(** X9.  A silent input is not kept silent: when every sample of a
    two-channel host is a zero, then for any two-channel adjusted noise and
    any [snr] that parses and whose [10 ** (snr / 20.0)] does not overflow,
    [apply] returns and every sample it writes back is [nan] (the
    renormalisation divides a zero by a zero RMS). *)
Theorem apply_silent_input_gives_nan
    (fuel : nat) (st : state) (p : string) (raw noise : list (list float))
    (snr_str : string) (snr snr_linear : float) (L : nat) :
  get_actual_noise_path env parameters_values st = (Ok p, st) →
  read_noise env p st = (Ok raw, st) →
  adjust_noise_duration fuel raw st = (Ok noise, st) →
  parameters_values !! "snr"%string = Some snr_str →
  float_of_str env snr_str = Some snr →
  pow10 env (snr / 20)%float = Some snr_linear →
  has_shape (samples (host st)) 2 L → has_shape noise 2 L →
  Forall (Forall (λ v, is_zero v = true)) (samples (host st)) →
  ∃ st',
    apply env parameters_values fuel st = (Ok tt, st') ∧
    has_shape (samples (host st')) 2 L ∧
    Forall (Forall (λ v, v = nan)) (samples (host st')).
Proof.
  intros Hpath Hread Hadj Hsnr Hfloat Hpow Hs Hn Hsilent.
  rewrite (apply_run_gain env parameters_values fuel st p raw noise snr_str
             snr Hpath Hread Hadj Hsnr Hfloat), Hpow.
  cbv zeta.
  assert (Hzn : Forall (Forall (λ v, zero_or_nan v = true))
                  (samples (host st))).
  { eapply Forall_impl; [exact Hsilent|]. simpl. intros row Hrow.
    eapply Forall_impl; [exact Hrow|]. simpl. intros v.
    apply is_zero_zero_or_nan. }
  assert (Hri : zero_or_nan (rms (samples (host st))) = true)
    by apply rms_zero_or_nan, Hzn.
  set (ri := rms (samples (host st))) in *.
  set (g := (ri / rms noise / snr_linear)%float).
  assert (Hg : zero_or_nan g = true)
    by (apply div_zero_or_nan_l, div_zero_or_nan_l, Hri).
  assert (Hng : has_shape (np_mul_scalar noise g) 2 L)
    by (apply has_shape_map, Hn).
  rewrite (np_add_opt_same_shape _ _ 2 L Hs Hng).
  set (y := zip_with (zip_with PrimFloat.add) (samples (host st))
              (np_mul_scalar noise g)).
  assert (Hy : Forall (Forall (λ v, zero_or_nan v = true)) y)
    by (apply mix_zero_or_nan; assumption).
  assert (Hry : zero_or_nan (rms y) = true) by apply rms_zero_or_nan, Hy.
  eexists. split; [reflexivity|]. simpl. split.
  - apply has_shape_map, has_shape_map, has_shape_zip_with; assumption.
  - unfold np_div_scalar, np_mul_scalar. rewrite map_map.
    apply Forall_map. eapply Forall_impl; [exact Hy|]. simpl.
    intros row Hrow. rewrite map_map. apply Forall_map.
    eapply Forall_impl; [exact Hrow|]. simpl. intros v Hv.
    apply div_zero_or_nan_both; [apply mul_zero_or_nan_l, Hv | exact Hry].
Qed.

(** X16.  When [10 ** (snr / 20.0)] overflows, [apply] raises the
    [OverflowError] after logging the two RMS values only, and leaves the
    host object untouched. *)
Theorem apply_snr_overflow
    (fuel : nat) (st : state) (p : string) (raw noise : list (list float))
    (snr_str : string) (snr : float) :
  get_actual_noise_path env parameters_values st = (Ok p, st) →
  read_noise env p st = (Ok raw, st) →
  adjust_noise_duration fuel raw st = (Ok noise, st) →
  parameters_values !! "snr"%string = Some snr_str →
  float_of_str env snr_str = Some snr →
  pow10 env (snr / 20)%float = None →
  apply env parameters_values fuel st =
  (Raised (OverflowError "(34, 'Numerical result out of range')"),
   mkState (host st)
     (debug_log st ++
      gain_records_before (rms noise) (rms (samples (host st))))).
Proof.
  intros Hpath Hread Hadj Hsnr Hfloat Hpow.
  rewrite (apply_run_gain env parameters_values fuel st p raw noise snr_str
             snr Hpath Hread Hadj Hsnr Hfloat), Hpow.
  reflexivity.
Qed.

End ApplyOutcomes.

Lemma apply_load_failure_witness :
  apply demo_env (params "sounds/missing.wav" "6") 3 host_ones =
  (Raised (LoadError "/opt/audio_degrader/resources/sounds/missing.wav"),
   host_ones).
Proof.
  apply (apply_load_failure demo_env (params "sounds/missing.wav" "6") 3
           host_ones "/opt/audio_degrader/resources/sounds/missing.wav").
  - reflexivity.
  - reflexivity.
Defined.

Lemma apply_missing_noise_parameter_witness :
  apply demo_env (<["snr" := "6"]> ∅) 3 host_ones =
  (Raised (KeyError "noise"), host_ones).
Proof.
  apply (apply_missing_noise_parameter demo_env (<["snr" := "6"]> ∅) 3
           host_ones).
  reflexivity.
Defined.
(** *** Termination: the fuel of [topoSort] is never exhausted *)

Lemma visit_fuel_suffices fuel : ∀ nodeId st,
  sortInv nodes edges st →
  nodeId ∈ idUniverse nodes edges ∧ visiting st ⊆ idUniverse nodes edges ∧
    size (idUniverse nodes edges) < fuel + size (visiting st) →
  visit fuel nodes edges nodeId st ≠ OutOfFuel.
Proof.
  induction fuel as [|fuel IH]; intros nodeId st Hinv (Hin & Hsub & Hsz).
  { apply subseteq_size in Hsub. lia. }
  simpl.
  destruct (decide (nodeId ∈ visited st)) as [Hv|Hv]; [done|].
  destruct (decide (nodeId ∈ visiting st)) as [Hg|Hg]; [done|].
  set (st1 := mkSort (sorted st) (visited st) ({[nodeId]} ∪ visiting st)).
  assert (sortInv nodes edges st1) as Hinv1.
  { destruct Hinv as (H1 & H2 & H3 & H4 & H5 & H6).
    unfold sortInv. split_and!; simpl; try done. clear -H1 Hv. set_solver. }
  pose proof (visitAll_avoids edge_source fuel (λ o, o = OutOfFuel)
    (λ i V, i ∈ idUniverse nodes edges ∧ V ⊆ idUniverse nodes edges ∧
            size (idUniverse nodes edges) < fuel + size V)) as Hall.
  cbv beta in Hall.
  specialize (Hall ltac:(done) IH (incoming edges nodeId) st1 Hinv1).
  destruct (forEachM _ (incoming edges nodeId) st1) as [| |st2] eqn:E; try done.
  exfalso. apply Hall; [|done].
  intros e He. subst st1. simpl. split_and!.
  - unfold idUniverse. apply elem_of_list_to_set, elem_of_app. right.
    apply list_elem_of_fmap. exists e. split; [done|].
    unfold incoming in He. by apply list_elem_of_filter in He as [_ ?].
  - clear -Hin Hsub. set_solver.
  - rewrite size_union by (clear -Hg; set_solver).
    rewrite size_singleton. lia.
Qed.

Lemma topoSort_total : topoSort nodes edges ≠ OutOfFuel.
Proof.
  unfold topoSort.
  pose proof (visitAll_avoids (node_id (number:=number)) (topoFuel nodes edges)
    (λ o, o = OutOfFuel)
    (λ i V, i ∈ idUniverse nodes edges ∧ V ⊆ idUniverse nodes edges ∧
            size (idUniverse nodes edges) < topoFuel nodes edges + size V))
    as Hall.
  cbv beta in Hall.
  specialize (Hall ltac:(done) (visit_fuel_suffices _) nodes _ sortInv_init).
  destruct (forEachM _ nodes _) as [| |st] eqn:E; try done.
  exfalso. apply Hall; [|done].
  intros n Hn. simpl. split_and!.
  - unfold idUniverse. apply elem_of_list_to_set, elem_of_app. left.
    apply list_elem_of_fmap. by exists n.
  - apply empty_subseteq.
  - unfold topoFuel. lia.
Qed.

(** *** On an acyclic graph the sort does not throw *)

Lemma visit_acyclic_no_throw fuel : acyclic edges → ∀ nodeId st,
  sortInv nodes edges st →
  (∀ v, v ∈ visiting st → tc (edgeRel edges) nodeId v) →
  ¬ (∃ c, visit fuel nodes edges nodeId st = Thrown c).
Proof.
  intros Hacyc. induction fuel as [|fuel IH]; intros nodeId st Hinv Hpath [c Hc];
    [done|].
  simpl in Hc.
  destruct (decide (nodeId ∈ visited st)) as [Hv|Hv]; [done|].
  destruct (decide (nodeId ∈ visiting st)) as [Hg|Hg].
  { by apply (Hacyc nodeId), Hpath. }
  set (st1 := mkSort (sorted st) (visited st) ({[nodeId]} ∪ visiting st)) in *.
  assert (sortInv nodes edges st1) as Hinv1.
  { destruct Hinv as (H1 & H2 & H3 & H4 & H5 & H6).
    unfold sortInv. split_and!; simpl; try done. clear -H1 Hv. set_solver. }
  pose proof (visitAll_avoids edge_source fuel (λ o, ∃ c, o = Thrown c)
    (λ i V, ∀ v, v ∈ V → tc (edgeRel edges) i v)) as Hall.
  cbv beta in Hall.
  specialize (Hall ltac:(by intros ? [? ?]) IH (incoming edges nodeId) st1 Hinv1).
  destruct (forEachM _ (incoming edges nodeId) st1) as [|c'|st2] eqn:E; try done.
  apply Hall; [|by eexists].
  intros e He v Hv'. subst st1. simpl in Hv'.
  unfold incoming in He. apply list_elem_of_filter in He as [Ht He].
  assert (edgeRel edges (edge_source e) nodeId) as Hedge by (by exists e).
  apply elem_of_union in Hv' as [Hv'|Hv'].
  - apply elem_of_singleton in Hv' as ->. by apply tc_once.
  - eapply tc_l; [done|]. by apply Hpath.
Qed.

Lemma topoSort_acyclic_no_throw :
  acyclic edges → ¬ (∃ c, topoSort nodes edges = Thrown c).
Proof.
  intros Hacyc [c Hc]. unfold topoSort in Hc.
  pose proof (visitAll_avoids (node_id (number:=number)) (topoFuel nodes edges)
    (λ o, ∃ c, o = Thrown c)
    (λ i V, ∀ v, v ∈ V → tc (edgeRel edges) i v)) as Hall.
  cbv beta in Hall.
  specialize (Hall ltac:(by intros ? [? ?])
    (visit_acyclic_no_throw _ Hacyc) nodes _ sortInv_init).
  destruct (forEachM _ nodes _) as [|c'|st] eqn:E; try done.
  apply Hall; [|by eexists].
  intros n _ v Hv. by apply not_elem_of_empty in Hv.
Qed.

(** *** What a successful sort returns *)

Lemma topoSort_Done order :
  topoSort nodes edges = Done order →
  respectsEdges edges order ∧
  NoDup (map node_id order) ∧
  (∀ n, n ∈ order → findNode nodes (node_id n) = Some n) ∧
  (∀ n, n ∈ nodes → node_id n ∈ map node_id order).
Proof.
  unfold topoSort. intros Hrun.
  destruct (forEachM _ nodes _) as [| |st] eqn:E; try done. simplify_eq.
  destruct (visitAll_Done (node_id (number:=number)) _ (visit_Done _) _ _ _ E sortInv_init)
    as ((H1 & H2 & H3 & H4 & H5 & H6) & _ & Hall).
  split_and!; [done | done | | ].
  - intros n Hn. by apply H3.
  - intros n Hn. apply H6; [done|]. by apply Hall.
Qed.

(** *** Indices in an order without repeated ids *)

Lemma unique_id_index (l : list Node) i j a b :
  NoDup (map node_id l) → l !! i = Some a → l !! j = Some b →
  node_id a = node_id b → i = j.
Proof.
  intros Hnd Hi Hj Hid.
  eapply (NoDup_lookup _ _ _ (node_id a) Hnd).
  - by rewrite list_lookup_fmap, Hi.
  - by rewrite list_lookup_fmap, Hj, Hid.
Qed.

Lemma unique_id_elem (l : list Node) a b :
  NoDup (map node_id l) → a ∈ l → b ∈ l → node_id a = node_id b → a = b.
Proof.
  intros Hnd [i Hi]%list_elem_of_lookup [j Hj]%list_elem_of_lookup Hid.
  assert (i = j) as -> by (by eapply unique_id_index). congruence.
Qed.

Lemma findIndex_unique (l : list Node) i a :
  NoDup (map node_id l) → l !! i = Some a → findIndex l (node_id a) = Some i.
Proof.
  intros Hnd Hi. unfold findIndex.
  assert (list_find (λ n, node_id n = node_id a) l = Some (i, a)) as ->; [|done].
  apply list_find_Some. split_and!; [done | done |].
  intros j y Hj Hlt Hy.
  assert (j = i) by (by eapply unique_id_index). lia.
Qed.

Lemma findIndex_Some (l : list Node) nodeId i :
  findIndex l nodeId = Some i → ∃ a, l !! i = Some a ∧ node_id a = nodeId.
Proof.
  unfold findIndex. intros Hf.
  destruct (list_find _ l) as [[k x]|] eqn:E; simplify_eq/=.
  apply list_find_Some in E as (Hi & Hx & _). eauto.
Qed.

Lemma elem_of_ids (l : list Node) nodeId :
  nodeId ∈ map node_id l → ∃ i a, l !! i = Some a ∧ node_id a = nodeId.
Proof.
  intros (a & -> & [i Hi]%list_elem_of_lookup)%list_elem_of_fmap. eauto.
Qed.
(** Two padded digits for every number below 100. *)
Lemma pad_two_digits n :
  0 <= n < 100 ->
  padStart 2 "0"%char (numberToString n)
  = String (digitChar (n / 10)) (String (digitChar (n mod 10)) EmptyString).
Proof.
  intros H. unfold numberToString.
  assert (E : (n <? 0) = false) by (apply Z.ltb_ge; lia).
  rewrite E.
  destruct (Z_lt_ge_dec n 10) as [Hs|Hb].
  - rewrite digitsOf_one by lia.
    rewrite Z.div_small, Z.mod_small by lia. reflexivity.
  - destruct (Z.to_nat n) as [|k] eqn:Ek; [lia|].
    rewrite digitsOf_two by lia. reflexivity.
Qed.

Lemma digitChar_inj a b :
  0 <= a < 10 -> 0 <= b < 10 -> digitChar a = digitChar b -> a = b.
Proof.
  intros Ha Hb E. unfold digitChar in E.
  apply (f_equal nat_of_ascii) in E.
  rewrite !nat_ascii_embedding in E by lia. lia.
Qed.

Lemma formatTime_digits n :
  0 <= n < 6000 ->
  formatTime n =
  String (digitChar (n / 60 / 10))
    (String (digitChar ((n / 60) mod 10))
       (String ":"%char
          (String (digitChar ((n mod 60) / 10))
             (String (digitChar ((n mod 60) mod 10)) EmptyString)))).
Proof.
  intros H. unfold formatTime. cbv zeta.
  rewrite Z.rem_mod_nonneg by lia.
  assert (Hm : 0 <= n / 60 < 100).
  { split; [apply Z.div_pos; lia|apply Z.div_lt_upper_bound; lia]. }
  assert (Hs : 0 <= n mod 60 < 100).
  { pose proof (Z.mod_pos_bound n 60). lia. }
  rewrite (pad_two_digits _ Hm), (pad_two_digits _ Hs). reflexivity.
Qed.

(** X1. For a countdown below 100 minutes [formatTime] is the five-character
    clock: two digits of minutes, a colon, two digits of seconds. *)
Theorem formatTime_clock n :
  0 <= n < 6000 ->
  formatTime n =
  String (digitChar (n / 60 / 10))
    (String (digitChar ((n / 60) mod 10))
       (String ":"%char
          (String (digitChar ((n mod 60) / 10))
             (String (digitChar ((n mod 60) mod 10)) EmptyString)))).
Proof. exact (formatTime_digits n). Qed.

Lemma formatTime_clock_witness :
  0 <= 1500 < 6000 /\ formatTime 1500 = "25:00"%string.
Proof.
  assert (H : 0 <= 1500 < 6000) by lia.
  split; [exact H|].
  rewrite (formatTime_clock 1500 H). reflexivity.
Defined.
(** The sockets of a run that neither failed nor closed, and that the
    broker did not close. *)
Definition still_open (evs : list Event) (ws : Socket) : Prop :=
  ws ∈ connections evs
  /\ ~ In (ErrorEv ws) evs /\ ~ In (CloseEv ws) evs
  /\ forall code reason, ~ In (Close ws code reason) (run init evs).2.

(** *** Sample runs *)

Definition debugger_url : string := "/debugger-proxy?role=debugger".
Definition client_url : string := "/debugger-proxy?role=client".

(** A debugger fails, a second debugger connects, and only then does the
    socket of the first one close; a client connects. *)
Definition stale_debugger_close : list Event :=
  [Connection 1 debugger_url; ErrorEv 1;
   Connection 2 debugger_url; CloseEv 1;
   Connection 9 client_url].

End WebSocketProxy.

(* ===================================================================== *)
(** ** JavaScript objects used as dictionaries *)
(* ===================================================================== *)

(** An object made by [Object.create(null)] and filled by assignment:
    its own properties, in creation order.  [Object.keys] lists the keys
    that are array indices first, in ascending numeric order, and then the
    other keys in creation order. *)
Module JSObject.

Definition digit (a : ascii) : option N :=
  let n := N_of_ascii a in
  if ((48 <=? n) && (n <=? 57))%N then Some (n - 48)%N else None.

________________________________________

Starting with the first line of the listing above, copy each line exactly until you have copied the line containing "Theorem apply_silent_input_gives_nan". Stop there.

## RESPONSE TO THE TASK
(** X9.  A silent input is not kept silent: when every sample of a
    two-channel host is a zero, then for any two-channel adjusted noise and
    any [snr] that parses and whose [10 ** (snr / 20.0)] does not overflow,
    [apply] returns and every sample it writes back is [nan] (the
    renormalisation divides a zero by a zero RMS). *)
Theorem apply_silent_input_gives_nan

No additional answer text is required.